[Material for this task Boundary: Start]

(** RoBERTa's special tokens. *)
Definition bos_token_id : Z := 0.
Definition pad_token_id : Z := 1.
Definition eos_token_id : Z := 2.

(** ** strftime('%d-%m-%Y-%H-%M') *)

Definition two_digits (n : nat) : string :=
  if n <? 10 then ("0" ++ string_of_nat n)%string else string_of_nat n.

Definition strftime (d : DateTime) : string :=
  (two_digits (day d) ++ "-" ++ two_digits (month d) ++ "-" ++ string_of_nat (year d)
   ++ "-" ++ two_digits (hour d) ++ "-" ++ two_digits (minute d))%string.

(** ** torch.utils.data.DataLoader *)

(** BatchSampler with [drop_last=False]. *)
Fixpoint batch_sampler (bs : nat) (batch : list nat) (sampler : list nat) : list (list nat) :=
  match sampler with
  | [] => match batch with [] => [] | _ => [batch] end
  | idx :: rest =>
      let batch' := batch ++ [idx] in
      if length batch' =? bs then batch' :: batch_sampler bs [] rest
      else batch_sampler bs batch' rest
  end.

Record DataLoader := {
  dataset : list Row;
  shuffle : bool;
  loader_batch_size : nat
}.

(** ** Padding collator *)

Definition Batch := list Row.

Definition input_length (r : Row) : nat :=
  match get "input_ids" r with
  | Some (VInts l) => length l
  | _ => 0
  end.

Definition pad_to (n : nat) (fill : Z) (v : Value) : Value :=
  match v with
  | VInts l => VInts (l ++ repeat fill (n - length l))
  | _ => v
  end.

Definition pad_row (n : nat) (r : Row) : Row :=
  map (fun kv =>
         if String.eqb (fst kv) "input_ids" then (fst kv, pad_to n pad_token_id (snd kv))
         else if String.eqb (fst kv) "attention_mask" then (fst kv, pad_to n 0%Z (snd kv))
         else kv) r.

(** [tokenizer.pad(examples, padding="longest")] *)
Definition collate_fn (examples : list Row) : Batch :=
  let longest := fold_right Nat.max 0 (map input_length examples) in
  map (pad_row longest) examples.

(** [batch["labels"]] *)
Definition label_of (r : Row) : option Z :=
  match get "labels" r with
  | Some (VInt z) => Some z
  | _ => None
  end.

Fixpoint batch_labels (b : Batch) : option (list Z) :=
  match b with
  | [] => Some []
  | r :: t =>
      match label_of r, batch_labels t with
      | Some z, Some zs => Some (z :: zs)
      | _, _ => None
      end
  end.

(** ** argmax over the class scores *)

Fixpoint argmax_from (best : Q) (best_i i : nat) (l : list Q) : nat :=
  match l with
  | [] => best_i
  | x :: t => if Qle_bool x best then argmax_from best best_i (S i) t
              else argmax_from x i (S i) t
  end.

Definition argmax (scores : list Q) : Z :=
  match scores with
  | [] => 0%Z
  | x :: t => Z.of_nat (argmax_from x 0 1 t)
  end.

(** ** The accuracy accumulator *)

(** [None]: nothing was added since the module was loaded or last computed. *)
Definition Metric := option (list Z * list Z).

Definition add_batch (predictions references : list Z) (m : Metric) : Script Metric :=
  if length predictions =? length references then
    match m with
    | None => ret (Some (predictions, references))
    | Some (p, r) => ret (Some (p ++ predictions, r ++ references))
    end
  else raise (ValueError "Mismatch in the number of predictions and references").

(** [compute] consumes the accumulated pairs and clears the accumulator. *)
Definition compute (m : Metric) : Script (Dict * Metric) :=
  match m with
  | None => raise (ValueError "call add or add_batch at least once before compute")
  | Some (p, r) => ret ([(KStr "accuracy", PFloat (accuracy_score r p))], None)
  end.

(** ** pandas to_csv(index=False) of the matrix *)

Definition to_csv (cm : list (list Z)) : string :=
  (join "," (map string_of_nat (seq 0 (length cm))) ++ newline
   ++ String.concat EmptyString (map (fun row => join "," (map string_of_Z row) ++ newline) cm))%string.

(** ** json.dump *)

Definition hex_digit (n : nat) : ascii :=
  nth n ["0"; "1"; "2"; "3"; "4"; "5"; "6"; "7"; "8"; "9"; "a"; "b"; "c"; "d"; "e"; "f"]%char "0"%char.

(** The replacement [py_encode_basestring_ascii] makes for one character:
    everything outside space..~, the quote and the backslash are escaped. *)
Definition escape_char (c : ascii) : string :=
  let n := nat_of_ascii c in
  (if (n =? 34)%nat then backslash ++ quote
  else if (n =? 92)%nat then backslash ++ backslash
  else if (n =? 10)%nat then backslash ++ "n"
  else if (n =? 13)%nat then backslash ++ "r"
  else if (n =? 9)%nat then backslash ++ "t"
  else if (n =? 8)%nat then backslash ++ "b"
  else if (n =? 12)%nat then backslash ++ "f"
  else if ((32 <=? n)%nat && (n <=? 126)%nat)%bool then String c EmptyString
  else backslash ++ "u00" ++ String (hex_digit (n / 16)) (String (hex_digit (n mod 16)) EmptyString))%string.

Fixpoint escape (s : string) : string :=
  match s with
  | EmptyString => EmptyString
  | String c t => (escape_char c ++ escape t)%string
  end.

[Material for this task Boundary: End]

## What you need to do
All that belongs in the answer is the run of lines above from the line containing "else kv) r." through the line containing "Some (z :: zs)", exactly as written.

## Answer to this task
         else kv) r.

(** [tokenizer.pad(examples, padding="longest")] *)
Definition collate_fn (examples : list Row) : Batch :=
  let longest := fold_right Nat.max 0 (map input_length examples) in
  map (pad_row longest) examples.

(** [batch["labels"]] *)
Definition label_of (r : Row) : option Z :=
  match get "labels" r with
  | Some (VInt z) => Some z
  | _ => None
  end.

Fixpoint batch_labels (b : Batch) : option (list Z) :=
  match b with
  | [] => Some []
  | r :: t =>
      match label_of r, batch_labels t with
      | Some z, Some zs => Some (z :: zs)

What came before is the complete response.